Work order = Look for "in N1. lia." in the listing below, then copy exactly the line it appears in and all lines after it to the end, and nothing more.

*** Data to process Section Begins ***

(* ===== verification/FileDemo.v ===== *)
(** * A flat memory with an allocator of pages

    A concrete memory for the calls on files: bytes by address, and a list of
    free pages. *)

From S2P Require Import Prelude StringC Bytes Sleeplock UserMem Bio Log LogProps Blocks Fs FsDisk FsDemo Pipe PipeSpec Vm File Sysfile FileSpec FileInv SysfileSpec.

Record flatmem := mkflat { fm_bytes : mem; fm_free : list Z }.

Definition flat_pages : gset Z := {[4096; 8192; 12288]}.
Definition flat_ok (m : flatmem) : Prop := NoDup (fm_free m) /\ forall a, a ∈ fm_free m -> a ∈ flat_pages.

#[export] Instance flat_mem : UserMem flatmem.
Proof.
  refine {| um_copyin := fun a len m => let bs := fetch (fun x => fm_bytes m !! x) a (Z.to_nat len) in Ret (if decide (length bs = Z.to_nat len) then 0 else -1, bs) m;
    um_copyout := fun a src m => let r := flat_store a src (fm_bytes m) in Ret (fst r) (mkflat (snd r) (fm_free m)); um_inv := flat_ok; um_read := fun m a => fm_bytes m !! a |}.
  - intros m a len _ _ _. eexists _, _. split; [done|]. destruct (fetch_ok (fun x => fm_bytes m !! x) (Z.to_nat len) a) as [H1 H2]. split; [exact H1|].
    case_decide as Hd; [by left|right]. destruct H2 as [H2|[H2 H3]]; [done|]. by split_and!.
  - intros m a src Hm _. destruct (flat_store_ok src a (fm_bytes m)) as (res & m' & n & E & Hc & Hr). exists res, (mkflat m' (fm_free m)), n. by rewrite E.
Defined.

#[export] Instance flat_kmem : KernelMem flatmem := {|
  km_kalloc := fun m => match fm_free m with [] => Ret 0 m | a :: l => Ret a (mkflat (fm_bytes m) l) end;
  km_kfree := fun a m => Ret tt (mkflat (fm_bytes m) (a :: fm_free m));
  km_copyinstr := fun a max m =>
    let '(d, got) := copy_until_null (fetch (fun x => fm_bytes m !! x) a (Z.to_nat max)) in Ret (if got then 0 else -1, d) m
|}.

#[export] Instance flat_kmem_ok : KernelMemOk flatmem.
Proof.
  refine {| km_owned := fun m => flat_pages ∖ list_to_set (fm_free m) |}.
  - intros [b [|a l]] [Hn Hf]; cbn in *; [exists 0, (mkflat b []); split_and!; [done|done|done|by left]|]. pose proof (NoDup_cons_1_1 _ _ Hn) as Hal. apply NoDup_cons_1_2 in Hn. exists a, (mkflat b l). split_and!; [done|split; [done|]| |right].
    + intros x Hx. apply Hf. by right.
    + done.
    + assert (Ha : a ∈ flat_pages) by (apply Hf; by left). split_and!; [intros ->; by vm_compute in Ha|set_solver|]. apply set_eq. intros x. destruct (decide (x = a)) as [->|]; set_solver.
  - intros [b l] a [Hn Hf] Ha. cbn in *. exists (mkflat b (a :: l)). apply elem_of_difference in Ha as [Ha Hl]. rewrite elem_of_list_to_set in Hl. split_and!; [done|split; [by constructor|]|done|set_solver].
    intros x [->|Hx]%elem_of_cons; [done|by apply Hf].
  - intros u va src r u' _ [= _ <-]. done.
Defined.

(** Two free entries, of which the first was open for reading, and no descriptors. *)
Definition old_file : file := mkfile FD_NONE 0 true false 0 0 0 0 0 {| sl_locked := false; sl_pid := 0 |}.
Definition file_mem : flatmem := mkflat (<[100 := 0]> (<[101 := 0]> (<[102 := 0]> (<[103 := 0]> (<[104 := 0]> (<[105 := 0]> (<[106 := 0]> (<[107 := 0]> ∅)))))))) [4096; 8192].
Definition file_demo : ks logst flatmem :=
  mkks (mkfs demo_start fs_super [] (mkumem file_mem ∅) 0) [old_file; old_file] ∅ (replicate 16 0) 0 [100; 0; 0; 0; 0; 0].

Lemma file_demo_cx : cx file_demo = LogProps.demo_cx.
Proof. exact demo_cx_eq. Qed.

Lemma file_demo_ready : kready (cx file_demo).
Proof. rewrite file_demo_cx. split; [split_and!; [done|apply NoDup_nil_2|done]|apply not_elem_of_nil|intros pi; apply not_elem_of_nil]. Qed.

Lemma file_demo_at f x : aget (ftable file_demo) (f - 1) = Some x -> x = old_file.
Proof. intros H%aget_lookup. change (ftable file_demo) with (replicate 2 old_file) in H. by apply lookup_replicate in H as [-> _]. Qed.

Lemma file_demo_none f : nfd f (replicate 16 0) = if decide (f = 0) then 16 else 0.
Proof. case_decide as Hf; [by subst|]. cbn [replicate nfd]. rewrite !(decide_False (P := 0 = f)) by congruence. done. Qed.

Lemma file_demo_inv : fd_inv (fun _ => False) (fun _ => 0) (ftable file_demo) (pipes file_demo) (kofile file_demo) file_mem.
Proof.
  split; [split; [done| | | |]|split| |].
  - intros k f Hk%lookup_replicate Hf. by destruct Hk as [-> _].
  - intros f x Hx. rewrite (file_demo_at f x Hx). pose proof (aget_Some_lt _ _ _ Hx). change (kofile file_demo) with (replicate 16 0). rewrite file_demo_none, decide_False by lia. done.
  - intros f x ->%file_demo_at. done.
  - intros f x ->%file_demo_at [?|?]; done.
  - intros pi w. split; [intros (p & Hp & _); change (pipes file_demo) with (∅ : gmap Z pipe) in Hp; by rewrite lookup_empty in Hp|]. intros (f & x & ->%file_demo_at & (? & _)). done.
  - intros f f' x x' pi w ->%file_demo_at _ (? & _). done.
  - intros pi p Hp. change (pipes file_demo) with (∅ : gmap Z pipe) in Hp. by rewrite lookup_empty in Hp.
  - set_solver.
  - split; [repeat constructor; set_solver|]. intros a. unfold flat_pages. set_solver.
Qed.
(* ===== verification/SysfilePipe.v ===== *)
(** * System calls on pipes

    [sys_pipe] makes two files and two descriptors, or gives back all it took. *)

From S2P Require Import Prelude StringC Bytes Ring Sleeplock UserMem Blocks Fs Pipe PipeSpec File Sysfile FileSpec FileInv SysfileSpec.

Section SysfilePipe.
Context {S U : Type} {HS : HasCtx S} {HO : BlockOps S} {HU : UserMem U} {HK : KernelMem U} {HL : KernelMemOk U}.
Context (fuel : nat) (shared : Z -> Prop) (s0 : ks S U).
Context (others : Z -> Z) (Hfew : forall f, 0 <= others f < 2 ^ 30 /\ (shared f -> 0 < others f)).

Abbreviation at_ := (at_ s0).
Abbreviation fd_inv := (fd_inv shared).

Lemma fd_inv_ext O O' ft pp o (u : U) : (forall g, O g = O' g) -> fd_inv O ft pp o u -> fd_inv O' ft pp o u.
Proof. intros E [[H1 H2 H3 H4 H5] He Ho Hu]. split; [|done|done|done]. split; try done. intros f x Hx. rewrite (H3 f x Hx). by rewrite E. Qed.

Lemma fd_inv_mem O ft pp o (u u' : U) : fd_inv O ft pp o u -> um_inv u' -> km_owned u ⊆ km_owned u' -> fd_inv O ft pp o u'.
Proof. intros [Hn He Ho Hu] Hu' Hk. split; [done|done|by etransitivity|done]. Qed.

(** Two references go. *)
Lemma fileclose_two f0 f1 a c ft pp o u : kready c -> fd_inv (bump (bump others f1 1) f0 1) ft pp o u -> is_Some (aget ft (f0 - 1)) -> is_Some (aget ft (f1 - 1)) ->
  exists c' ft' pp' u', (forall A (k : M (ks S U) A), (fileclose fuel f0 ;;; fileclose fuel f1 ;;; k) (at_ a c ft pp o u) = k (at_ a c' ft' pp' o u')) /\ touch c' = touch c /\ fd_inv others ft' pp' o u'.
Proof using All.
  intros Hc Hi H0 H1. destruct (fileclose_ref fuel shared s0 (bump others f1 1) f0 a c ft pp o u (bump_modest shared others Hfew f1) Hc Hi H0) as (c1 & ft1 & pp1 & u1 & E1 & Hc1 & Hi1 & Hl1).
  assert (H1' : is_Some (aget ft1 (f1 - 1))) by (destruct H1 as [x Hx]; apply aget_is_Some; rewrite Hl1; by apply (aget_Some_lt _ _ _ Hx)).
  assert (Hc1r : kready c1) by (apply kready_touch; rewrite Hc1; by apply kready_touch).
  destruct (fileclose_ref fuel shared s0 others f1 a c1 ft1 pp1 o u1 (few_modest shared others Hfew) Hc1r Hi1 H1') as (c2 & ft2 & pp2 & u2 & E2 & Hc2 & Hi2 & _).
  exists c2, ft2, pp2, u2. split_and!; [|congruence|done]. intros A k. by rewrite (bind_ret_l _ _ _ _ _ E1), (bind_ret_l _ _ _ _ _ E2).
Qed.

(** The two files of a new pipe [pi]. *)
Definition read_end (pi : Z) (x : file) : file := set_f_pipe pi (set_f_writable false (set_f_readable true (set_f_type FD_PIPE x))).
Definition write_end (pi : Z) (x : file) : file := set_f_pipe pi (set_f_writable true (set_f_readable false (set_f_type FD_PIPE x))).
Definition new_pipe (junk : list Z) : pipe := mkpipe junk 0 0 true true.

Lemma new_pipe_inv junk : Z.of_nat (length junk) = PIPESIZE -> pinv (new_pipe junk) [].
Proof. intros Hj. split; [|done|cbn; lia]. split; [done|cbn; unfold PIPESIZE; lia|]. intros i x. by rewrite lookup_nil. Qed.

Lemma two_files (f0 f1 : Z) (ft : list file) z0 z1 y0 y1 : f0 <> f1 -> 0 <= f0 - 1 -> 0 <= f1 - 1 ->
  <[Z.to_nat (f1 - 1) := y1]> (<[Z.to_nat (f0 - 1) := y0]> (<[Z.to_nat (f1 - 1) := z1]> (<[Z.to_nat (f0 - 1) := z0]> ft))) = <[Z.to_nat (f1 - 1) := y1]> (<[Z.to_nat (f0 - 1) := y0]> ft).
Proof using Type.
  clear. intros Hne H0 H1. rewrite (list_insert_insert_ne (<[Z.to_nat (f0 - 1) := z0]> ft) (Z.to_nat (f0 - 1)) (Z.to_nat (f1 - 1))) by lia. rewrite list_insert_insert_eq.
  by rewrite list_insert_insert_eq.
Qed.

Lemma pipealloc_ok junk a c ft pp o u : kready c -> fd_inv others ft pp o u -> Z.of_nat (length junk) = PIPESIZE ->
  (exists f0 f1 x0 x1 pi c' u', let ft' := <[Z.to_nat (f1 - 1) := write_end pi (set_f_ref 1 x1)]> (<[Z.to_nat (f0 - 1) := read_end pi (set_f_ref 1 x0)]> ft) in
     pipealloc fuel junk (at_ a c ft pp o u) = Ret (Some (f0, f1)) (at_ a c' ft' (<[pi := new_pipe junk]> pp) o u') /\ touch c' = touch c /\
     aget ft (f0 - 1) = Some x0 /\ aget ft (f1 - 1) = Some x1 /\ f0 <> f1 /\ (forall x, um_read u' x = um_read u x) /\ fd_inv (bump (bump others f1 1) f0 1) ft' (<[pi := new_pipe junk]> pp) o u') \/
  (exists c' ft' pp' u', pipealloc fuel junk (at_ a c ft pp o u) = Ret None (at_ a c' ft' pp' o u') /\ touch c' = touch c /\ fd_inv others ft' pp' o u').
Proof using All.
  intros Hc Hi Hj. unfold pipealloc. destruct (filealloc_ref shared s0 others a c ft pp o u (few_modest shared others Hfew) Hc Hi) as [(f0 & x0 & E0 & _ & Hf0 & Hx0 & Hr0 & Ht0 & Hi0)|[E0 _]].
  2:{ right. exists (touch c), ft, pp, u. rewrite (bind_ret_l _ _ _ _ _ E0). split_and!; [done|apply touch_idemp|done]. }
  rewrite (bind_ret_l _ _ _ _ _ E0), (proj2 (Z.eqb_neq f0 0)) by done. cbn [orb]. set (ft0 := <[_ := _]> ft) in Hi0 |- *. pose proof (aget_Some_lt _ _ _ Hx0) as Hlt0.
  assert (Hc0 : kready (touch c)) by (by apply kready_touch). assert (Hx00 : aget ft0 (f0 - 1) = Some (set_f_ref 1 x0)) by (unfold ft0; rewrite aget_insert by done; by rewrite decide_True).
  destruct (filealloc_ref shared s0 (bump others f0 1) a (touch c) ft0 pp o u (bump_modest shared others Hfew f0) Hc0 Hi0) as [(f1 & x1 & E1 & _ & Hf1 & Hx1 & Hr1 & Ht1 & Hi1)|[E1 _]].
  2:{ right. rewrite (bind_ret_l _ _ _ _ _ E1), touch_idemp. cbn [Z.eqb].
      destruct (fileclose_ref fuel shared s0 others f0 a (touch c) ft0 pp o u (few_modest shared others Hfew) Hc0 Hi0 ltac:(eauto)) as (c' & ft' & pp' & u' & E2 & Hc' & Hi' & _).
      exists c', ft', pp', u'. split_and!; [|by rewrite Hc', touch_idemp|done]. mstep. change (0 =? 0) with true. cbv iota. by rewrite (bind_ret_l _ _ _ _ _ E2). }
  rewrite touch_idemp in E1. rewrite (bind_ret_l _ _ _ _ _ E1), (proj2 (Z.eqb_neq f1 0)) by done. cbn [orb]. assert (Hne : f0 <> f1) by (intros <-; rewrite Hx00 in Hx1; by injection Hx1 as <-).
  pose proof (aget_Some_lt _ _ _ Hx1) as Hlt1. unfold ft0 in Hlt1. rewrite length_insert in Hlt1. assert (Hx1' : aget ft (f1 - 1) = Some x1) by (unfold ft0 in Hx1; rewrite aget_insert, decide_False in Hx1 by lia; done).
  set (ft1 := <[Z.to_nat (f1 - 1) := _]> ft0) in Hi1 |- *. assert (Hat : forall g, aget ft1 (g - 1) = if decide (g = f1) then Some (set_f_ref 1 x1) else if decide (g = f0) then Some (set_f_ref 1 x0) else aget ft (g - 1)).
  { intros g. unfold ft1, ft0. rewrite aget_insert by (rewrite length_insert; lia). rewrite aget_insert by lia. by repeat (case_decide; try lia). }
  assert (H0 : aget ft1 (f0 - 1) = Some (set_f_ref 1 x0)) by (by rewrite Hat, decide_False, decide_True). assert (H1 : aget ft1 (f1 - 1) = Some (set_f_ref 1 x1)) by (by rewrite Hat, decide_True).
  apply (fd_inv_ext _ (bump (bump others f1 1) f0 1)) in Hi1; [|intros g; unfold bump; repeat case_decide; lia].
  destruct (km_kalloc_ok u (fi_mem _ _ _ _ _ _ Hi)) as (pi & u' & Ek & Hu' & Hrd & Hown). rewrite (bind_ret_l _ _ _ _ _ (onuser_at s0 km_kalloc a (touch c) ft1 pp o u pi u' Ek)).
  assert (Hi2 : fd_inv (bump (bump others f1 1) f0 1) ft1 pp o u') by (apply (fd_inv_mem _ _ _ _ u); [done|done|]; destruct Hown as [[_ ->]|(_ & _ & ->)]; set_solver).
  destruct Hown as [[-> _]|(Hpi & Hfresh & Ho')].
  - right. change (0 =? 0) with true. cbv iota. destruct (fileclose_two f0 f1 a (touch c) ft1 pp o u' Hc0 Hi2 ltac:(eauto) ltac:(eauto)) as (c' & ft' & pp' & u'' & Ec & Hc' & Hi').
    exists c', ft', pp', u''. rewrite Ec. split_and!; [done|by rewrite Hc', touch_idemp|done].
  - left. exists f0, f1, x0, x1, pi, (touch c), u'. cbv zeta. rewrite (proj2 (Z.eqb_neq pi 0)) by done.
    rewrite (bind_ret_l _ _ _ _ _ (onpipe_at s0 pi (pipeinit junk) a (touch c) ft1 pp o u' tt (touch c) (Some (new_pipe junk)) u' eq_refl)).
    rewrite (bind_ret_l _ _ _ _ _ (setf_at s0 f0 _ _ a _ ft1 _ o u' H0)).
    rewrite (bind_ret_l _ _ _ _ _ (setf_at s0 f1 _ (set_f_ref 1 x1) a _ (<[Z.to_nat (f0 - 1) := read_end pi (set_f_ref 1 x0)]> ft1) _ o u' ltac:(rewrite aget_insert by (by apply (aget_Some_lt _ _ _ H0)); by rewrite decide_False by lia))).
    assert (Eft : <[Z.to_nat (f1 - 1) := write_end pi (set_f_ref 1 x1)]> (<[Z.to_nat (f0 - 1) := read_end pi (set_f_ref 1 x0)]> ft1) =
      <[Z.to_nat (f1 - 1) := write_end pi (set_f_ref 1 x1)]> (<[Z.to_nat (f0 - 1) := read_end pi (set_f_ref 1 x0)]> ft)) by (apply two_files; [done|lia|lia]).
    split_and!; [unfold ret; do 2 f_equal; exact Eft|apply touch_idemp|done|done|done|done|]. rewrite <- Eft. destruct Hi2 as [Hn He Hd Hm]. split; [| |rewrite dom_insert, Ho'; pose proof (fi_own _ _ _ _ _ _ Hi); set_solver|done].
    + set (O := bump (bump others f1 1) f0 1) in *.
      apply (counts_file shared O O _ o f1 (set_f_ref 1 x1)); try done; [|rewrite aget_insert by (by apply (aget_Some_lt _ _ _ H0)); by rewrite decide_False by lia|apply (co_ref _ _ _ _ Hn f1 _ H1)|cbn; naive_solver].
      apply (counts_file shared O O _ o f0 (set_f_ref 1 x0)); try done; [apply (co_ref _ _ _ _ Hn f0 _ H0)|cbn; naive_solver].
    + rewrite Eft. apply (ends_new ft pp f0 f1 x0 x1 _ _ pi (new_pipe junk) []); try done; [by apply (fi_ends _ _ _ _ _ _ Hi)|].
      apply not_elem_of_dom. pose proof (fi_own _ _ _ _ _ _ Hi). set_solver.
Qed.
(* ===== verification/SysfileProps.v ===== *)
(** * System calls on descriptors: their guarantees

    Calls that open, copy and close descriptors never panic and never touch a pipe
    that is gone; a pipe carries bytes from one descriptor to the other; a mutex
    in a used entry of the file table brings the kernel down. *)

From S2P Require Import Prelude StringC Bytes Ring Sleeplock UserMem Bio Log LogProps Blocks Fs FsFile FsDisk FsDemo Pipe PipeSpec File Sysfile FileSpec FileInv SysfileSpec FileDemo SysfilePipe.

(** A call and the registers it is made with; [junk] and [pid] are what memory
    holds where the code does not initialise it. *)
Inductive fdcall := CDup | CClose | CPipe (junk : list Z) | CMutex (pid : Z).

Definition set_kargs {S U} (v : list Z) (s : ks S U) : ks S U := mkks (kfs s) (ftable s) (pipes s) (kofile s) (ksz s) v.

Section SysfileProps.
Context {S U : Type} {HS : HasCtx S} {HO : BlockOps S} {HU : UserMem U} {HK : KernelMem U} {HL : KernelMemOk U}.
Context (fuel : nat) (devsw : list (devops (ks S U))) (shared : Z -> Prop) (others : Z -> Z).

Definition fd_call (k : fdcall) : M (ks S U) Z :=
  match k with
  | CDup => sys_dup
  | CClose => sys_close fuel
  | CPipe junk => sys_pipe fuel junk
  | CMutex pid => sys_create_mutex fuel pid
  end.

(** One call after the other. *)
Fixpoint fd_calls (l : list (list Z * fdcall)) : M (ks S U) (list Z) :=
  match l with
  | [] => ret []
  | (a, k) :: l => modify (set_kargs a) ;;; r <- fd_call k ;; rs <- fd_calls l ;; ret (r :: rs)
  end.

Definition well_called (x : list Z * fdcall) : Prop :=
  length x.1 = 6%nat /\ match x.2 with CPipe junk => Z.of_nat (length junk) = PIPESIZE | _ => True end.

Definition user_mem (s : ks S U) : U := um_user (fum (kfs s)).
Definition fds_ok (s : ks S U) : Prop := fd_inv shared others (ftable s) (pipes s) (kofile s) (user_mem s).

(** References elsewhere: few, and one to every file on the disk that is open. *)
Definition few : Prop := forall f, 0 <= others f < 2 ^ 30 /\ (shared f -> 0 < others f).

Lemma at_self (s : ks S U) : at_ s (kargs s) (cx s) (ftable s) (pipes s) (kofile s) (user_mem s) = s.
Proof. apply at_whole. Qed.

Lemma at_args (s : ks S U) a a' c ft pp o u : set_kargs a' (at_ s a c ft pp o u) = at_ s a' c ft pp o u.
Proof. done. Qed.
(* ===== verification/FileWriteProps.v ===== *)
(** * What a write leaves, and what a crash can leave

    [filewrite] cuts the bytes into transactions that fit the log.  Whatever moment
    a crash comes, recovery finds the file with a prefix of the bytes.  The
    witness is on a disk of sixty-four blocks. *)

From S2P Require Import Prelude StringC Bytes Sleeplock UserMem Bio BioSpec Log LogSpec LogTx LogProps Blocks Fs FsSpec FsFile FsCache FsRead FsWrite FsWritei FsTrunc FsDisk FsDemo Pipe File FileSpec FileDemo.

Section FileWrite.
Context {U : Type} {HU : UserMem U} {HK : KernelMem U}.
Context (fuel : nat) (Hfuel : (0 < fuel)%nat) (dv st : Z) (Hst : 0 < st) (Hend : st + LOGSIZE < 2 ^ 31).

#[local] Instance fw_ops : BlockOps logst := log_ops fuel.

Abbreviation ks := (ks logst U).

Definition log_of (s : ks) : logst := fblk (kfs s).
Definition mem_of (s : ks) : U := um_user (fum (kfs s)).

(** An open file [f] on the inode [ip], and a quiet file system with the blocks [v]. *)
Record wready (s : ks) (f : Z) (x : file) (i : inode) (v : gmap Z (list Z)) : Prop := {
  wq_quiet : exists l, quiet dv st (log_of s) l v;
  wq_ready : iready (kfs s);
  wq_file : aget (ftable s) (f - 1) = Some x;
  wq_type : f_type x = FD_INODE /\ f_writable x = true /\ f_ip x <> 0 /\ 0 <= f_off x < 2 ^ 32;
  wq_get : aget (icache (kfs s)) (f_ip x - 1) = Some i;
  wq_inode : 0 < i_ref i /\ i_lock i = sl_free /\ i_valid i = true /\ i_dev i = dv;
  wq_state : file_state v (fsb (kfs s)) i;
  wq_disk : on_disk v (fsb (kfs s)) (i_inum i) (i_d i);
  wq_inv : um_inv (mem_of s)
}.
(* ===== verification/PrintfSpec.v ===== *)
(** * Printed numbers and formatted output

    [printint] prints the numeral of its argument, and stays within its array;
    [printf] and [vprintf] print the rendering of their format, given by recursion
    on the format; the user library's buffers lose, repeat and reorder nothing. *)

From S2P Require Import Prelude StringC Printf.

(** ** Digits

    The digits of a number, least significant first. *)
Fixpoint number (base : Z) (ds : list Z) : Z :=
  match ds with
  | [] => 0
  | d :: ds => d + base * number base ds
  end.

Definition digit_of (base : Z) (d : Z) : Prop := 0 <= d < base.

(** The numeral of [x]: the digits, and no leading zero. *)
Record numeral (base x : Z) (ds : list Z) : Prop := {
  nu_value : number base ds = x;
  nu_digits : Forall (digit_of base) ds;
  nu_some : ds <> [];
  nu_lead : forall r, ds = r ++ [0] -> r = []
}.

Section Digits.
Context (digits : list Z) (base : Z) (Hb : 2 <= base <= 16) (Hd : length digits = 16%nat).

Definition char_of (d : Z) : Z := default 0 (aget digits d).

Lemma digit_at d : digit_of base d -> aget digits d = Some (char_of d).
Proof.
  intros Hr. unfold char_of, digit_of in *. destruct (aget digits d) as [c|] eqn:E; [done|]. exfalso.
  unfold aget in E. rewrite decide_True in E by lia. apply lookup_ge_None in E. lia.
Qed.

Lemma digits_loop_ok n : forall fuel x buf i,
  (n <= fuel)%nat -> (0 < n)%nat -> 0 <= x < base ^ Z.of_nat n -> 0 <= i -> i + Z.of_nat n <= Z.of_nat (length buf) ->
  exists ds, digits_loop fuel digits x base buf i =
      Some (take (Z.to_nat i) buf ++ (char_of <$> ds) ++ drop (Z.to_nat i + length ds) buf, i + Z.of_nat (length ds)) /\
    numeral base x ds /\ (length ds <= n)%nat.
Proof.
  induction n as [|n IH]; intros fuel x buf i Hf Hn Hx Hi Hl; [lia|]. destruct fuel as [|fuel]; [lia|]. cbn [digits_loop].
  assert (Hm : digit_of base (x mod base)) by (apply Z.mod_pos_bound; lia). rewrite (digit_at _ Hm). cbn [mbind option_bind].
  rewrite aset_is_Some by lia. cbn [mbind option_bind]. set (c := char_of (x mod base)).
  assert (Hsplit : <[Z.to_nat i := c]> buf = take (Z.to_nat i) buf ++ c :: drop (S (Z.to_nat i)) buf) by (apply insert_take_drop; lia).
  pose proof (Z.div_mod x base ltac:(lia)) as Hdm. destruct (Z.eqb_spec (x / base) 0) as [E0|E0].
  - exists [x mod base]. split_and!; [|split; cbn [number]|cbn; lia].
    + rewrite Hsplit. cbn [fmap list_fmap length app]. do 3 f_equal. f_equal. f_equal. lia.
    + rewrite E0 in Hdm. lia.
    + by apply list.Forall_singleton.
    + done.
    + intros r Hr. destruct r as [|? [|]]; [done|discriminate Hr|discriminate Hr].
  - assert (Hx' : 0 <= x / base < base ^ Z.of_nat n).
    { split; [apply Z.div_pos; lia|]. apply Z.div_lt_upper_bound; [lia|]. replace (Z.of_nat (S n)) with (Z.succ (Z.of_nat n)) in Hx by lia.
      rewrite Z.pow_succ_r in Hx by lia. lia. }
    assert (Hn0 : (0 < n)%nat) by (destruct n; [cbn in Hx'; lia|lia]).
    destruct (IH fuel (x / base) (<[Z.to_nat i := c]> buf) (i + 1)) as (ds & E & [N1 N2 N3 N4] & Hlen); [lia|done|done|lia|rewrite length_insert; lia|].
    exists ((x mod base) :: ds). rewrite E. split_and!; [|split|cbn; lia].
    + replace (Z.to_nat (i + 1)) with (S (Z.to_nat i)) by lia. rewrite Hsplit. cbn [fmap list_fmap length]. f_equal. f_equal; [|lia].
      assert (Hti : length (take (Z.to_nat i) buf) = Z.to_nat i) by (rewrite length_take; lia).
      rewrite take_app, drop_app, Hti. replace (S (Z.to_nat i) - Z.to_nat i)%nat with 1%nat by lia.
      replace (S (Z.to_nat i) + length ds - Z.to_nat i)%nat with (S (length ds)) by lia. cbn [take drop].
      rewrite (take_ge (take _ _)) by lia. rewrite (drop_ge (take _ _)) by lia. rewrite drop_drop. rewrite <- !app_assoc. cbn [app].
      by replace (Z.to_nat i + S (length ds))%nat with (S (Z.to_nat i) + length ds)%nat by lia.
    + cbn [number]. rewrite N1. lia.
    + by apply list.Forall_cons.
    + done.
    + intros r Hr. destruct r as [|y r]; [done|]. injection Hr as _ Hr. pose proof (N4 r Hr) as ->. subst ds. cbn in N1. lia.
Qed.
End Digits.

*** Data to process Section Ends ***

Solution =
    + intros r Hr. destruct r as [|y r]; [done|]. injection Hr as _ Hr. pose proof (N4 r Hr) as ->. subst ds. cbn in N1. lia.
Qed.
End Digits.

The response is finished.